United Kingdom. The communication of the draft offering document and any other documents or materials relating to the buyout offer will not be made, and such documents and/or materials will not be approved, by an authorised person for the purposes of section 21 of the Financial Services and Markets Act 2000. Accordingly, such documents and/or materials will not be distributed to, and shall not be passed on to, the general public in the United Kingdom.
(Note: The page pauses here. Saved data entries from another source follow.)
(** func serveHttpAuth(d *disp, w http.ResponseWriter, r *http.Request) *)
Definition serveHttpAuth (d : disp) (c0 : lilcache.Cache)
  (w : http.ResponseWriter) (r : Request) : Served :=
  let c := FormValue r "c" in
  let p := FormValue r "p" in
  if String.eqb c "" || negb (strings.HasPrefix p "/") then
    {| response :=
         http.do w (http.Error (http.StatusText http.StatusBadRequest)
                      http.StatusBadRequest);
       cache := c0; sent := None; ended := Returned |}
  else
    (* verify the cookie *)
    let '(hit, c1) := lilcache.Get c c0 in
    let forbidden :=
      match hit with
      | Some _ => false
      | None => match decodeUser c (key d) with Err _ => true | Ok _ => false end
      end in
    if forbidden then
      (* do not redirect out of here *)
      {| response :=
           http.do w (http.Error (http.StatusText http.StatusForbidden)
                        http.StatusForbidden);
         cache := c1; sent := None; ended := Returned |}
    else
      let w := http.do w (http.SetCookie
                 {| http.Name := userCookieKey;
                    http.Value := url.QueryEscape c;
                    http.Path := "/";
                    http.MaxAge := 3600 |}) in
      {| response := http.do w (http.Redirect p http.StatusFound);
         cache := c1; sent := None; ended := Returned |}.

(** func (d *disp) ServeHTTP(w http.ResponseWriter, r *http.Request) *)
Definition ServeHTTP (W : World) (d : disp) (c0 : lilcache.Cache)
  (w : http.ResponseWriter) (r : Request) : Served :=
  let p := url.Path (URL r) in
  if strings.HasPrefix p authPathPrefix then serveHttpAuth d c0 w r
  else serveHttpProxy W d c0 w r.

(** The handler setup registers for authPathPrefix: the callback of the
    identity provider.  [oauth_domain] is c.Oauth.Domain. *)
Definition callback (W : World) (oauth_domain key : string)
  (c0 : lilcache.Cache) (w : http.ResponseWriter) (r : Request) : Served :=
  let forbidden msg :=
    {| response := http.do w (http.Error msg http.StatusForbidden);
       cache := c0; sent := None; ended := Returned |} in
  let panic err :=
    {| response := w; cache := c0; sent := None; ended := Panicked err |} in
  let code := FormValue r "code" in
  let stat := FormValue r "state" in
  if String.eqb code "" || String.eqb stat "" then
    forbidden (http.StatusText http.StatusForbidden)
  else
    (* If stat isn't a valid URL, this is totally bogus. *)
    match url_Parse W stat with
    | Err _ => forbidden (http.StatusText http.StatusForbidden)
    | Ok back =>
        match oauth_Exchange W code with
        | Some _ => forbidden "Forbidden"
        | None =>
            match userinfo_Get W
                    "https://www.googleapis.com/oauth2/v1/userinfo?alt=json" with
            | Err err => panic err
            | Ok res =>
                match json.Decode res with
                | Err err => panic err
                | Ok u =>
                    (* this only happens when someone edits the auth url *)
                    if negb (strings.HasSuffix (Email u) oauth_domain) then
                      forbidden (http.StatusText http.StatusForbidden)
                    else
                      match encode u key with
                      | Err err => panic err
                      | Ok v =>
                          (* keep this in cache for quick verification *)
                          let c1 := lilcache.Put v u c0 in
                          let w := http.do w (http.SetCookie
                                     {| http.Name := userCookieKey;
                                        http.Value := url.QueryEscape v;
                                        http.Path := "/";
                                        http.MaxAge := 3600 |}) in
                          let p :=
                            if negb (String.eqb (url.RawQuery back) "")
                            then url.Path back ++ "?" ++ url.RawQuery back
                            else url.Path back in
                          let target :=
                            "http://" ++ url.Host back ++ authPathPrefix ++ "?"
                              ++ "c=" ++ url.QueryEscape v
                              ++ "&p=" ++ url.QueryEscape p in
                          {| response :=
                               http.do w (http.Redirect target http.StatusFound);
                             cache := c1; sent := None; ended := Returned |}
                      end
                end
            end
        end
    end.

(** The handler setup registers for authPathPrefix followed by logout. *)
Definition logout (w : http.ResponseWriter) (r : Request)
  : http.ResponseWriter :=
  if negb (String.eqb (Method r) "POST") then
    http.do w (http.Error (http.StatusText http.StatusMethodNotAllowed)
                 http.StatusMethodNotAllowed)
  else
    let w := http.do w (http.SetCookie
               {| http.Name := userCookieKey;
                  http.Value := "";
                  http.Path := "/";
                  http.MaxAge := 0 |}) in
    let w := http.with_header w (http.Set_ (http.header w) "Content-Type" "text/plain") in
    http.do w (http.Write ("ok." ++ String json.newline EmptyString)).

(** ** Plain identities

    A string is plain when the JSON encoder copies each of its bytes as it
    is: printable ASCII without the double quote, the backslash and the
    characters <, > and &. *)
Fixpoint plain (s : string) : bool :=
  match s with
  | EmptyString => true
  | String c r => json.htmlSafe c && plain r
  end.

Definition plain_user (u : user) : bool :=
  plain (Email u) && plain (Name u) && plain (Picture u).

(** The text of a member whose name and value are plain, followed by
    [rest], and the text of a plain user up to its closing brace, followed
    by [rest]. *)
Definition member (name value rest : string) : string :=
  String json.dquote (name ++ String json.dquote
    (":" ++ String json.dquote (value ++ String json.dquote rest))).

Definition user_text (u : user) (rest : string) : string :=
  "{" ++ member "Email" (Email u)
    ("," ++ member "Name" (Name u) ("," ++ member "Picture" (Picture u) rest)).

Definition members (u : user) : list (string * json.value) :=
  [("Email", json.Str (Email u)); ("Name", json.Str (Name u));
   ("Picture", json.Str (Picture u))].

(** ** The key of the process *)

(** io.CopyN(&b, src, n) into an empty buffer, for a reader that delivers
    [data] and then ends with the error [e]: the first [n] bytes, or the
    error of the reader when it ends before [n] bytes were read. *)
Definition CopyN (src : string * error) (n : nat) : result string :=
  let '(data, e) := src in
  if (n <=? len data)%nat then Ok (substring 0 n data) else Err e.

(** func newKey() ([]byte, error), reading from [random] for rand.Reader. *)
Definition newKey (random : string * error) : result string :=
  match CopyN random 64 with
  | Err err => Err err
  | Ok b => Ok b
  end.

(** ** Host names and listening addresses *)

(** func hostOf(name string, port int) string *)
Definition hostOf (name : string) (port : Z) : string :=
  if (port =? 80)%Z || (port =? 443)%Z then name
  else name ++ ":" ++ itoa port.

(** func addrFrom(port int) string *)
Definition addrFrom (port : Z) : string :=
  if (port =? 80)%Z then ":http"
  else if (port =? 443)%Z then ":https"
  else ":" ++ itoa port.

(** ** A deployment, for the concrete runs below *)

(** A key of 64 bytes, as newKey makes them. *)
Definition key0 : string :=
  "0123456789abcdef0123456789abcdef0123456789abcdef0123456789abcdef".

Definition wiki : disp :=
  {| from := "wiki.org.com"; to := "10.0.0.7:8080"; host := "hub.org.com";
     key := key0; domain := "org.com" |}.

Definition alice : user :=
  {| Email := "alice@org.com"; Name := "Alice";
     Picture := "http://pics.org.com/alice.png" |}.

Definition carol : user :=
  {| Email := "carol@org.com"; Name := "Carol"; Picture := "" |}.

(** A profile of another organization whose email merely ends with the
    characters of the configured domain. *)
Definition mallory : user :=
  {| Email := "alice@evilorg.com"; Name := "Alice"; Picture := "" |}.

(** The tokens [encode] makes for alice and for carol under [key0]. *)
Definition alice_token : string :=
  "qw7BJdhPMeFE9-BjprasIdqx65gk_zcDuDI_Nl1r8bw=,eyJFbWFpbCI6ImFsaWNlQG9yZy5jb20iLCJOYW1lIjoiQWxpY2UiLCJQaWN0dXJlIjoiaHR0cDovL3BpY3Mub3JnLmNvbS9hbGljZS5wbmci".

Definition carol_token : string :=
  "YsAgWNaHhb-jMV5tAIMB66YC6W-ZNt3kvNohBsMt2Vw=,eyJFbWFpbCI6ImNhcm9sQG9yZy5jb20iLCJOYW1lIjoiQ2Fyb2wiLCJQaWN0dXJlIjoiIn0K".

(** The cookie a browser presents for carol's token: its URL-escaped form,
    as the handlers set it. *)
Definition carol_cookie : string := url.QueryEscape carol_token.

Definition sessionCookie (value : string) : http.Cookie :=
  {| http.Name := userCookieKey; http.Value := value; http.Path := "/";
     http.MaxAge := 3600 |}.

Definition refused : error := errorString "dial tcp: connection refused".

Definition get (path : string) (cookies form : list (string * string))
  : Request :=
  {| Method := "GET";
     URL := {| url.Scheme := ""; url.Host := ""; url.Path := path;
               url.RawQuery := "" |};
     Header := [("Accept", ["text/html"])];
     Body := "";
     Cookies := cookies;
     Form := form |}.

(** A world whose backend refuses connections and whose identity provider
    answers with the profile [profile]. *)
Definition world (profile : user) : World :=
  {| url_Parse := fun s =>
       Ok {| url.Scheme := "http"; url.Host := "wiki.org.com";
             url.Path := "/dashboard"; url.RawQuery := "" |};
     http_NewRequest := fun _ _ => None;
     client_Do := fun _ => Err refused;
     oauth_AuthCodeURL := fun state =>
       "https://accounts.google.com/o/oauth2/auth?state=" ++ url.QueryEscape state;
     oauth_Exchange := fun _ => None;
     userinfo_Get := fun _ => Ok (json.Encode profile, EOF);
     caller_Write := fun data => (data, None) |}.

(** The values a header holds under a key, over all its entries. *)
Fixpoint values_in (h : http.Header) (key : string) : list string :=
  match h with
  | [] => []
  | (k, vs) :: r =>
      if String.eqb k key then (vs ++ values_in r key)%list
      else values_in r key
  end.

(** A world like [world] whose backend answers every request with a page. *)
Definition page : backend.Response :=
  {| backend.StatusCode := 200;
     backend.Header := [("Content-Type", ["text/html"]); ("X-Served-By", ["wiki-1"])];
     backend.Body := ("<h1>Home</h1>", None) |}.

Definition answering (profile : user) : World :=
  {| url_Parse := url_Parse (world profile);
     http_NewRequest := http_NewRequest (world profile);
     client_Do := fun _ => Ok page;
     oauth_AuthCodeURL := oauth_AuthCodeURL (world profile);
     oauth_Exchange := oauth_Exchange (world profile);
     userinfo_Get := userinfo_Get (world profile);
     caller_Write := caller_Write (world profile) |}.

Definition brokenPipe : error := errorString "write: broken pipe".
The communication of such documents and/or materials as a financial promotion will only be made to (i) persons who are outside the United Kingdom, (ii) investment professionals (as defined in Article 19(5) of the Financial Services and Markets Act 2000 (Financial Promotion) Order 2005, as amended (the Financial Promotion Order)), (iii) persons falling within Article 43(2) of the Financial Promotion Order, or (iv) any other persons to whom they may otherwise lawfully be communicated (all such persons together being referred to as Relevant Persons). Any person in the United Kingdom who is not a Relevant Person should not act or rely on this document or materials or any of their content. Any investment or investment activity to which these documents or materials relate is available only to Relevant Persons and will be engaged in only with Relevant Persons. The documents and materials and their contents should not be distributed, published or reproduced (in whole or in part) or disclosed by recipients to any other person in the United Kingdom.
This press release contains inside information within the meaning of Article 7(1) of the EU Market Abuse Regulation.